● **DATA IN THIS EXERCISE**
(** Alice is selected; the input is emptied and searched. *)
Lemma C9_witness :
  selectedUser (setSelectedUser (Some Sample.alice) initialState) <> None
  /\ exists w' : World,
       run {| state := setSelectedUser (Some Sample.alice) initialState;
              inflight := [] |}
         [SearchChange []; ClickSearch] = Some w'
       /\ selectedUser (state w') <> None.
Proof.
  split; [ discriminate | ].
  eexists. split; [ reflexivity | ].
  apply (proj1 C9_selection_is_never_cleared
           [SearchChange []; ClickSearch]
           {| state := setSelectedUser (Some Sample.alice) initialState;
              inflight := [] |}
           _ eq_refl).
  discriminate.
Defined.

(** ** A body without [items] *)

(** C10 as stated fails: the search for "a" is answered with a success
    status and the body [{"total_count": 0}].  No error is set: the
    operation ends as a success with no users. *)
Lemma C10_counterexample :
  exists w : World,
    run initialWorld
      [SearchChange (js "a"); ClickSearch;
       SearchSettles 0 (success {| items := None; total_count := Some 0 |})]
    = Some w
    /\ error (state w) = None
    /\ users (state w) = []
    /\ totalUsers (state w) = 0
    /\ hasNextPage (state w) = false
    /\ searchLoading (state w) = false.
Proof. eexists. split; [ reflexivity | ]. repeat split. Qed.

(** C10, amended: when a success response has a body without [items], the
    users are empty, [hasNextPage] and [searchLoading] are false and the
    current page is the requested one; the operation ends in the failure
    state (error set to the [TypeError]'s message, total 0) exactly when
    [page < min(ceil(total_count / 5), 200)], for then [.length] of the
    missing array is read; otherwise [&&] stops before reading it, nothing
    is thrown, the error is left as it was and the total is
    [total_count || 0]. *)
Theorem C10_missing_items (s : State) (page : Z) (tc : option Z) :
  let data := {| items := None; total_count := tc |} in
  let s' := exec (searchUsers_resume page (success data)) s in
  users s' = []
  /\ hasNextPage s' = false
  /\ searchLoading s' = false
  /\ currentPage s' = page
  /\ (if lt_number page (totalPages data)
      then error s' = Some typeError_length /\ totalUsers s' = 0
      else error s' = error s /\ totalUsers s' = total_count_or_0 data).
Proof.
  intros data s'. subst data s'. eff_unfold. cbv [items negb].
  destruct (lt_number page _); repeat split.
Qed.


(** * Further properties of the component *)

(** ** What a settled search writes *)

(** Every completion of [searchUsers] leaves [searchLoading] false and
    leaves the cells of the other lifecycle and the input alone. *)
Lemma searchUsers_resume_frame
  (page : Z) (fetched : Settled (Response SearchData)) (s : State) :
  let s' := exec (searchUsers_resume page fetched) s in
  searchLoading s' = false
  /\ selectedUser s' = selectedUser s
  /\ repositories s' = repositories s
  /\ reposLoading s' = reposLoading s
  /\ searchTerm s' = searchTerm s
  /\ hasSearched s' = hasSearched s
  /\ isDarkMode s' = isDarkMode s.
Proof.
  destruct fetched as [[[] [[[l|] tc]|e]]|e]; try (repeat split; reflexivity).
  - eff_unfold. cbv [items negb]. now destruct (lt_number page _).
  - eff_unfold. cbv [items negb]. now destruct (lt_number page _).
Qed.

Lemma fetchUserRepositories_resume_frame
  (fetched : Settled (Response (list GitHubRepo.t))) (s : State) :
  let s' := exec (fetchUserRepositories_resume fetched) s in
  reposLoading s' = false
  /\ users s' = users s
  /\ totalUsers s' = totalUsers s
  /\ currentPage s' = currentPage s
  /\ hasNextPage s' = hasNextPage s
  /\ searchLoading s' = searchLoading s
  /\ hasSearched s' = hasSearched s
  /\ searchTerm s' = searchTerm s
  /\ selectedUser s' = selectedUser s
  /\ isDarkMode s' = isDarkMode s.
Proof. now destruct fetched as [[[] [data|e]]|e]. Qed.

(** X1: the two lifecycles do not write each other's cells, whatever the
    outcome of the request. *)
Theorem X1_lifecycles_are_independent :
  (forall (page : Z) (fetched : Settled (Response SearchData)) (s : State),
     let s' := exec (searchUsers_resume page fetched) s in
     selectedUser s' = selectedUser s
     /\ repositories s' = repositories s
     /\ reposLoading s' = reposLoading s
     /\ searchTerm s' = searchTerm s
     /\ isDarkMode s' = isDarkMode s)
  /\ (forall (fetched : Settled (Response (list GitHubRepo.t))) (s : State),
        let s' := exec (fetchUserRepositories_resume fetched) s in
        users s' = users s
        /\ totalUsers s' = totalUsers s
        /\ currentPage s' = currentPage s
        /\ hasNextPage s' = hasNextPage s
        /\ searchLoading s' = searchLoading s
        /\ hasSearched s' = hasSearched s
        /\ searchTerm s' = searchTerm s
        /\ selectedUser s' = selectedUser s
        /\ isDarkMode s' = isDarkMode s).
Proof.
  split.
  - intros page fetched s.
    pose proof (searchUsers_resume_frame page fetched s) as H. cbv zeta in *.
    tauto.
  - intros fetched s.
    pose proof (fetchUserRepositories_resume_frame fetched s) as H. cbv zeta in *.
    tauto.
Qed.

● **PROBLEM DETAILS**
Exactly as they stand above, write out all the entries again.

● **EXERCISE ANSWER**
(** Alice is selected; the input is emptied and searched. *)
Lemma C9_witness :
  selectedUser (setSelectedUser (Some Sample.alice) initialState) <> None
  /\ exists w' : World,
       run {| state := setSelectedUser (Some Sample.alice) initialState;
              inflight := [] |}
         [SearchChange []; ClickSearch] = Some w'
       /\ selectedUser (state w') <> None.
Proof.
  split; [ discriminate | ].
  eexists. split; [ reflexivity | ].
  apply (proj1 C9_selection_is_never_cleared
           [SearchChange []; ClickSearch]
           {| state := setSelectedUser (Some Sample.alice) initialState;
              inflight := [] |}
           _ eq_refl).
  discriminate.
Defined.

(** ** A body without [items] *)

(** C10 as stated fails: the search for "a" is answered with a success
    status and the body [{"total_count": 0}].  No error is set: the
    operation ends as a success with no users. *)
Lemma C10_counterexample :
  exists w : World,
    run initialWorld
      [SearchChange (js "a"); ClickSearch;
       SearchSettles 0 (success {| items := None; total_count := Some 0 |})]
    = Some w
    /\ error (state w) = None
    /\ users (state w) = []
    /\ totalUsers (state w) = 0
    /\ hasNextPage (state w) = false
    /\ searchLoading (state w) = false.
Proof. eexists. split; [ reflexivity | ]. repeat split. Qed.

(** C10, amended: when a success response has a body without [items], the
    users are empty, [hasNextPage] and [searchLoading] are false and the
    current page is the requested one; the operation ends in the failure
    state (error set to the [TypeError]'s message, total 0) exactly when
    [page < min(ceil(total_count / 5), 200)], for then [.length] of the
    missing array is read; otherwise [&&] stops before reading it, nothing
    is thrown, the error is left as it was and the total is
    [total_count || 0]. *)
Theorem C10_missing_items (s : State) (page : Z) (tc : option Z) :
  let data := {| items := None; total_count := tc |} in
  let s' := exec (searchUsers_resume page (success data)) s in
  users s' = []
  /\ hasNextPage s' = false
  /\ searchLoading s' = false
  /\ currentPage s' = page
  /\ (if lt_number page (totalPages data)
      then error s' = Some typeError_length /\ totalUsers s' = 0
      else error s' = error s /\ totalUsers s' = total_count_or_0 data).
Proof.
  intros data s'. subst data s'. eff_unfold. cbv [items negb].
  destruct (lt_number page _); repeat split.
Qed.


(** * Further properties of the component *)

(** ** What a settled search writes *)

(** Every completion of [searchUsers] leaves [searchLoading] false and
    leaves the cells of the other lifecycle and the input alone. *)
Lemma searchUsers_resume_frame
  (page : Z) (fetched : Settled (Response SearchData)) (s : State) :
  let s' := exec (searchUsers_resume page fetched) s in
  searchLoading s' = false
  /\ selectedUser s' = selectedUser s
  /\ repositories s' = repositories s
  /\ reposLoading s' = reposLoading s
  /\ searchTerm s' = searchTerm s
  /\ hasSearched s' = hasSearched s
  /\ isDarkMode s' = isDarkMode s.
Proof.
  destruct fetched as [[[] [[[l|] tc]|e]]|e]; try (repeat split; reflexivity).
  - eff_unfold. cbv [items negb]. now destruct (lt_number page _).
  - eff_unfold. cbv [items negb]. now destruct (lt_number page _).
Qed.

Lemma fetchUserRepositories_resume_frame
  (fetched : Settled (Response (list GitHubRepo.t))) (s : State) :
  let s' := exec (fetchUserRepositories_resume fetched) s in
  reposLoading s' = false
  /\ users s' = users s
  /\ totalUsers s' = totalUsers s
  /\ currentPage s' = currentPage s
  /\ hasNextPage s' = hasNextPage s
  /\ searchLoading s' = searchLoading s
  /\ hasSearched s' = hasSearched s
  /\ searchTerm s' = searchTerm s
  /\ selectedUser s' = selectedUser s
  /\ isDarkMode s' = isDarkMode s.
Proof. now destruct fetched as [[[] [data|e]]|e]. Qed.

(** X1: the two lifecycles do not write each other's cells, whatever the
    outcome of the request. *)
Theorem X1_lifecycles_are_independent :
  (forall (page : Z) (fetched : Settled (Response SearchData)) (s : State),
     let s' := exec (searchUsers_resume page fetched) s in
     selectedUser s' = selectedUser s
     /\ repositories s' = repositories s
     /\ reposLoading s' = reposLoading s
     /\ searchTerm s' = searchTerm s
     /\ isDarkMode s' = isDarkMode s)
  /\ (forall (fetched : Settled (Response (list GitHubRepo.t))) (s : State),
        let s' := exec (fetchUserRepositories_resume fetched) s in
        users s' = users s
        /\ totalUsers s' = totalUsers s
        /\ currentPage s' = currentPage s
        /\ hasNextPage s' = hasNextPage s
        /\ searchLoading s' = searchLoading s
        /\ hasSearched s' = hasSearched s
        /\ searchTerm s' = searchTerm s
        /\ selectedUser s' = selectedUser s
        /\ isDarkMode s' = isDarkMode s).
Proof.
  split.
  - intros page fetched s.
    pose proof (searchUsers_resume_frame page fetched s) as H. cbv zeta in *.
    tauto.
  - intros fetched s.
    pose proof (fetchUserRepositories_resume_frame fetched s) as H. cbv zeta in *.
    tauto.
Qed.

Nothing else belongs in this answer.